His silence was not the silence of our home, that way of silence came from elsewhere, that usual answer no to the question of telling me about the war and the dictatorship widespread in millions of families of silent grandfathers and grandmothers who did not feel proud of having participated in a conflict that had become a chronic wound that had not been healed for decades. This came from the fear of repression and accusations, from a silence imposed from outside and from above. Their children, our parents, educated by that previous bond, have embarked on adult life in a brighter Spain, eager to move on and live in freedom. Left behind was a history of decades, repression and hundreds of thousands of forgotten victims. And my generation, the one that was born and raised in the same period in which democracy was conquered and to which no one told what had happened here, transformed Franco into the protagonist of an eschatological song on the melody of the national anthem.

To that natural silence another is added, with serious consequences that affect this present. It’s the silence of the schools. The lack of academic training in the contemporary history of 20th century Spain. Franco’s dictatorship was the great ellipsis of our books. The themes that recounted the Civil War nor the almost 40 years of dictatorial regime were never achieved. Sometimes they even skipped without touching and went straight to the story of a model transition that had brought a new Constitution and a parliamentary monarchy. It was said that many teachers in the 1980s and 1990s did not feel comfortable explaining Francoism because it might hurt family sensibilities and took refuge in the spirit of supposed reconciliation, which helped them remain under the protection of the official transition story.
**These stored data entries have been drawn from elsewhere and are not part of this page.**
(* ===== verification/Mmap.v ===== *)
(** * userprog/syscall.c: mapped files

    SYS_MMAP and SYS_MUNMAP of the running process on the state of demand paging.  The list
    of mapped pages is the list of their addresses, and in [munmap], which removes elements
    while it walks over them, the linked list of list.c. *)

From S2P Require Import Prelude KList KListProof KListOps Bitmap Vaddr Stdlibc Cache Loader Swap Vm VmProof VmRun VmExit.

(** ** State *)

Record mapper := mkMapper { mem : vm; mmap_list : list Z; mmap_count : Z }.

Definition set_mem (s : vm) (m : mapper) : mapper := mkMapper s (mmap_list m) (mmap_count m).

Definition set_mmap_id (i : Z) (e : sup_pte) : sup_pte :=
  mkPte (file e) (upage e) (read_bytes e) (zero_bytes e) (writable e) (file_ofs e) (swapped e) (loaded e) (swap_index e) i.

(** The value for the process, or its end. *)
Inductive answer := Value (v : Z) | Killed.

Section Mmap.
(** The inode of an open file, the file that [file_reopen] gives, and whether memory for a
    new entry is found. *)
Context (inode_of reopen : Z -> Z) (malloc_ok : bool).

(** ** SYS_MMAP *)

(** [page_insert] into the table of the running process. *)
Definition insert_page (f ofs u r z : Z) (s : vm) : res (vm * bool) :=
  if malloc_ok then
    match tables s !! (curr s, u) with
    | None => Ret (set_entry (curr s) u (mkPte f u r z true ofs false true None MAP_FAILED) s, true)
    | Some _ => Ret (s, false)
    end
  else Ub.

(** The loop over the pages; the result says whether one could not be inserted. *)
Fixpoint map_pages (fuel : nat) (f map_id remain ofs addr : Z) (m : mapper) : res (mapper * bool) :=
  if bool_decide (0 < remain) then
    match fuel with
    | O => NoFuel
    | S fuel =>
        let page_read_bytes := if bool_decide (remain >= PGSIZE) then PGSIZE else remain in
        let! '(s, insert_success) := insert_page (reopen f) ofs addr page_read_bytes (PGSIZE - page_read_bytes) (mem m) in
        if (insert_success : bool) then
          let! spte := match tables s !! (curr s, addr) with Some e => Ret e | None => Panic end in
          let s := set_entry (curr s) addr (set_loaded false (set_mmap_id map_id spte)) s in
          let! ofs := int_op (ofs + PGSIZE) in
          map_pages fuel f map_id (remain - page_read_bytes) ofs (u32 (addr + PGSIZE))
            (mkMapper s (mmap_list m ++ [addr]) (mmap_count m))
        else Ret (m, true)
    end
  else Ret (m, false).

(** [open] is the file of descriptor [fd]; it is used before it is compared with the null
    pointer, and the page fault ends the process. *)
Definition sys_mmap (fd addr : Z) (open : option Z) (m : mapper) : res (mapper * answer) :=
  if bool_decide (addr = 0) then Ret (m, Value MAP_FAILED)
  else if bool_decide (pg_ofs addr <> 0) then Ret (m, Value MAP_FAILED)
  else if bool_decide (fd = 0) || bool_decide (fd = 1) then Ret (m, Value MAP_FAILED)
  else
    match open with
    | None => Ret (m, Killed)
    | Some f =>
        let len := flength (file_data inode_of f (mem m)) in
        let map_id := mmap_count m in
        if bool_decide (len = 0) then Ret (m, Value MAP_FAILED)
        else
          let! s := frame_table_lock_acquire (mem m) in
          let! '(m, is_fail) := map_pages (Z.to_nat len) f map_id len 0 addr (set_mem s m) in
          let! s := frame_table_lock_release (mem m) in
          let m := set_mem s m in
          if (is_fail : bool) then Ret (m, Value MAP_FAILED)
          else
            let! n := int_op (mmap_count m + 1) in
            Ret (mkMapper s (mmap_list m) n, Value map_id)
    end.

(** ** SYS_MUNMAP *)

(** One page of the mapping; [page_remove] does not free the entry. *)
Definition unmap_page (u : Z) (e : sup_pte) (s : vm) : res vm :=
  let t := curr s in
  match pd_get_page t u s with
  | Some kpage =>
      ASSERT (loaded e);
      let! s := (if pd_is_dirty t u s then
                   let! s := acquire_file_lock s in
                   let! page := user_page_bytes u s in
                   let s := vm_file_write inode_of (file e) (take (Z.to_nat (read_bytes e)) page) (file_ofs e) s in
                   release_file_lock s
                 else Ret s) in
      let s := pd_clear_page t u s in
      let s := set_tables (delete (t, u) (tables s)) s in
      Ret (frame_free kpage s)
  | None => Ret (set_tables (delete (t, u) (tables s)) s)
  end.

Section Munmap.
(** [list_entry]: the page whose entry has its [list_elem] at an address.  The entries live
    on when [page_remove] takes them out of the table. *)
Context (page_of : Z -> Z).

(** The body of the loop; the loop goes on with [list_next] of the element, also when it
    was removed. *)
Definition munmap_body (id el : Z) (h : heap) (s : vm) : res (heap * vm) :=
  let! e := of_opt (tables s !! (curr s, page_of el)) in
  if bool_decide (id = mmap_id e) then
    let! '(_, h) := list_remove h el in
    let! s := unmap_page (upage e) e s in
    Ret (h, s)
  else Ret (h, s).

(** The list at [l] is [curr->mmap_list]; [list_front] asserts that there is a mapped page.
    [fuel] bounds the rounds. *)
Definition sys_munmap (fuel : nat) (l id : Z) (h : heap) (s : vm) : res (heap * vm) :=
  let! s := frame_table_lock_acquire s in
  let! el := list_front h l in
  let! '(h, s) := walk (munmap_body id) fuel l el h s in
  let! s := frame_table_lock_release s in
  Ret (h, s).

(** The body on the sequence of the elements: whether the element goes. *)
Definition munmap_work (id el : Z) (s : vm) : res (bool * vm) :=
  let! e := of_opt (tables s !! (curr s, page_of el)) in
  if bool_decide (id = mmap_id e) then let! s := unmap_page (upage e) e s in Ret (true, s) else Ret (false, s).

Lemma munmap_body_step id l h A el B s : dll h l (A ++ el :: B) -> munmap_body id el h s = walk_step (munmap_work id) el h s.
Proof.
  intros Hd. destruct (list_remove_ok h l A el B Hd) as (h' & E & _ & _). unfold munmap_body, walk_step, munmap_work.
  destruct (of_opt _) as [e| | |]; try done. cbn [rbind]. case_bool_decide; [|done]. rewrite E. cbn [rbind].
  by destruct (unmap_page (upage e) e s) as [s'| | |]; cbn [rbind].
Qed.
End Munmap.

(** ** Unmapping a page is releasing its entry *)

Abbreviation pages := (gmap (Z * Z) (list Z)).

Lemma unmap_page_eq s am sl u e page : paged inode_of s am sl -> tables s !! (curr s, u) = Some e -> am !! (curr s, u) = Some page ->
  mmap_id e <> MAP_FAILED -> file_lock s = false ->
  unmap_page u e s = page_table_free inode_of e (set_tables (delete (curr s, u) (tables s)) s).
Proof.
  intros Hp He Ha Hm Hl. destruct (pg_entries _ _ _ _ Hp _ _ _ He Ha) as [Hu Hlen _ Hmm Hat]. simpl in Hu.
  destruct (Hmm Hm) as [Hs _]. unfold unmap_page, page_table_free, pd_get_page, pd_is_dirty. rewrite Hu, Hs. simpl.
  unfold page_at in Hat. destruct (dirs s !! (curr s, u)) as [p|] eqn:Hd; [|done]. simpl.
  destruct Hat as (Hld & _ & Hfr & _). rewrite Hld. simpl. rewrite bool_decide_true by done.
  destruct (m_dirty p); simpl; [|done]. unfold acquire_file_lock, user_page_bytes. rewrite Hl. simpl. rewrite Hd. simpl.
  rewrite Hfr. simpl. unfold release_file_lock. simpl. destruct s. simpl in *. by subst.
Qed.

(** The entries of the mapping [id] in a list of pages. *)
Definition entries_of (s : vm) (id : Z) (l : list Z) : list sup_pte :=
  filter (fun e => mmap_id e = id) (omap (fun u => tables s !! (curr s, u)) l).

Lemma entries_of_ext s s' id l : curr s' = curr s -> (forall u, u ∈ l -> tables s' !! (curr s, u) = tables s !! (curr s, u)) ->
  entries_of s' id l = entries_of s id l.
Proof.
  intros Hc Ht. unfold entries_of. rewrite Hc. f_equal. induction l as [|u l IH]; [done|]. simpl. rewrite Ht by by left.
  assert (omap (fun u => tables s' !! (curr s, u)) l = omap (fun u => tables s !! (curr s, u)) l) as E by (apply IH; intros v Hv; apply Ht; by right).
  unfold omap in E. by rewrite E.
Qed.

(** Filters that agree on a list. *)
Lemma filter_agree {A} (P Q : A -> Prop) `{!forall x, Decision (P x), !forall x, Decision (Q x)} (l : list A) :
  (forall x, x ∈ l -> P x <-> Q x) -> filter P l = filter Q l.
Proof.
  induction l as [|x l IH]; intros Hpq; [done|]. rewrite !filter_cons, IH by (intros; apply Hpq; by right).
  pose proof (Hpq x ltac:(by left)). do 2 case_decide; tauto.
Qed.

Lemma munmap_visit page_of id els : forall s am sl, paged inode_of s am sl -> file_lock s = false -> id <> MAP_FAILED -> NoDup (page_of <$> els) ->
  (forall el, el ∈ els -> is_Some (tables s !! (curr s, page_of el))) ->
  visit (munmap_work page_of id) els s =
    let! s' := page_table_remove inode_of (entries_of s id (page_of <$> els)) s in
    Ret (filter (fun el => mmap_id <$> tables s !! (curr s, page_of el) <> Some id) els, s').
Proof.
  induction els as [|el els IH]; intros s am sl Hp Hl Hid Hnd Hin; [done|]. set (u := page_of el). set (l := page_of <$> els).
  cbn [fmap list_fmap] in *. fold u l in Hnd |- *. apply NoDup_cons in Hnd as [Hu Hnd].
  destruct (Hin el ltac:(by left)) as [e He]. fold u in He. destruct (pg_dom _ _ _ _ Hp (curr s, u)) as [_ [page Ha]]; [eauto|].
  pose proof (pg_entries _ _ _ _ Hp _ _ _ He Ha) as [Hup _ _ _ _]. simpl in Hup.
  cbn [visit]. unfold munmap_work at 1. fold u. rewrite He. cbn [of_opt rbind]. unfold entries_of. cbn [omap list_omap]. rewrite filter_cons, He. simpl.
  rewrite filter_cons. fold u (entries_of s id l). rewrite He. case_bool_decide as Hm.
  - rewrite decide_True, decide_False by (simpl; congruence). cbn [page_table_remove]. rewrite Hup.
    rewrite (unmap_page_eq s am sl u e page) by (done || congruence). rewrite <- Hup.
    destruct (page_table_free_ok inode_of s am sl u e page Hp He Ha) as (s2 & sl2 & Heq & Hp2 & Hf). rewrite Heq. cbn [rbind].
    assert (curr s2 = curr s) as Hc by apply (fr_curr _ _ _ _ _ _ _ Hf).
    assert (forall v, v ∈ l -> tables s2 !! (curr s, v) = tables s !! (curr s, v)) as Ht.
    { intros v Hv. rewrite (fr_tables _ _ _ _ _ _ _ Hf), lookup_delete_ne; [done|]. intros [= Hx]. apply Hu. by rewrite <- Hup, Hx. }
    rewrite <- (entries_of_ext s s2 id l Hc Ht). rewrite (IH s2 _ _ Hp2); [|by rewrite (proj2 (fr_locks _ _ _ _ _ _ _ Hf))|done|done|].
    + fold l. destruct (page_table_remove _ _ s2); cbn [rbind]; try done. do 2 f_equal. apply filter_agree.
      intros v Hv. by rewrite Hc, Ht by by apply list_elem_of_fmap_2.
    + intros v Hv. rewrite Hc, Ht by by apply list_elem_of_fmap_2. apply Hin. by right.
  - rewrite decide_False, decide_True by (simpl; congruence). cbn [rbind]. rewrite (IH s am sl) by (done || (intros; apply Hin; by right)).
    fold l. by destruct (page_table_remove inode_of (entries_of s id l) s).
Qed.

(** What the list of mapped pages promises: distinct pages of the process. *)
Record mapper_ok (m : mapper) (am : pages) (sl : slots) : Prop := {
  mo_paged : paged inode_of (mem m) am sl;
  mo_locks : frame_lock (mem m) = false /\ file_lock (mem m) = false;
  mo_nodup : NoDup (mmap_list m);
  mo_entries : forall u, u ∈ mmap_list m -> exists e, tables (mem m) !! (curr (mem m), u) = Some e /\ mmap_id e <> MAP_FAILED
}.

Lemma entries_of_elem s id l e : e ∈ entries_of s id l <-> mmap_id e = id /\ exists u, u ∈ l /\ tables s !! (curr s, u) = Some e.
Proof. unfold entries_of. by rewrite list_elem_of_filter, list_elem_of_omap. Qed.

Lemma entries_of_nodup s am sl id l : paged inode_of s am sl -> NoDup l -> NoDup (upage <$> entries_of s id l).
Proof.
  intros Hp Hnd. assert (forall u e, tables s !! (curr s, u) = Some e -> upage e = u) as Hup.
  { intros u e He. destruct (pg_dom _ _ _ _ Hp (curr s, u)) as [_ [page Ha]]; [eauto|].
    by destruct (pg_entries _ _ _ _ Hp _ _ _ He Ha) as [Hu _ _ _ _]. }
  induction l as [|u l IH]; [constructor|]. apply NoDup_cons in Hnd as [Hu Hnd]. specialize (IH Hnd).
  unfold entries_of. cbn [omap list_omap]. destruct (tables s !! (curr s, u)) as [e|] eqn:He; [|done].
  rewrite filter_cons. fold (entries_of s id l). case_decide; [|done]. cbn [fmap list_fmap]. constructor; [|done].
  intros (e2 & Hx & He2)%list_elem_of_fmap. apply entries_of_elem in He2 as (_ & v & Hv & He2). apply Hu.
  by rewrite <- (Hup u e He), Hx, (Hup v e2 He2).
Qed.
The last silence, the most serious, is political silence. Since the death of Francisco Franco, that Spain in which we grew up, which has gone through governments of different types, some radically opposed and uncomfortable with the memory that revealed their legacies, others lukewarm in the way of naming and in its concreteness, it took 75 years after the Civil War to exhume the first mass grave, 32 years to approve the first Law on Historical Memory, 47 years from the death of the dictator to expand that law and declare the trials of the military tribunals of the dictatorship or in banning the glorification of Francoism or its leaders in public spaces. It was the year 2015, the then leader of the People’s Party, born in the same year as me, gave perhaps the most despicable answer in memory: “Those on the left are idiots, all day with their grandfather’s war, always with the tomb of I don’t know who.”

The right has always been absent from events and tributes that have to do with reparation for people who have suffered repression in this country that is theirs, establishing categories of victims. And democratic memory, which is not an abstract and empty continent, which is not just a word politically manipulated to fight the cultural battle, still today struggles to stand on its three pillars. There has been no truth commission, there has been no transitional justice and only now does it seem that some symbolic reparations are starting to happen which come very late.

The memory of a modern and healthy democracy is a national identity and is a powerful lever because it places our intimate and family stories in a broader context, it is fundamental for relating to and feeling part of that territory in which we had to live. It is a right of the people. Nothing is moving because everything has remained turbulent since then and it is essential to understand current politics. There is no country that can reject the story of those who have suffered retaliation and human rights violations.

I know that looking at the past causes laziness and distance in many people of my generation, who see it as close as that politician, and thus misunderstandings are fueled. But perhaps we must assume our responsibility within that infinite story that begins before us and will end long after. It is time to question how some things were done so as not to be surprised so that those who follow us and who were born in the 21st century understand that what is revolutionary and punk today is the far right and do not find a dictatorship like the one we left behind evil. Maybe it’s too late when we lose the rights of, for example, women, minorities, migrants, and we lose freedoms, for example freedom of expression, when we are told to be silent, when we cannot write about certain things and another silence falls on us again. It’s not an exaggeration, just open the windows and cast your gaze on some suburbs.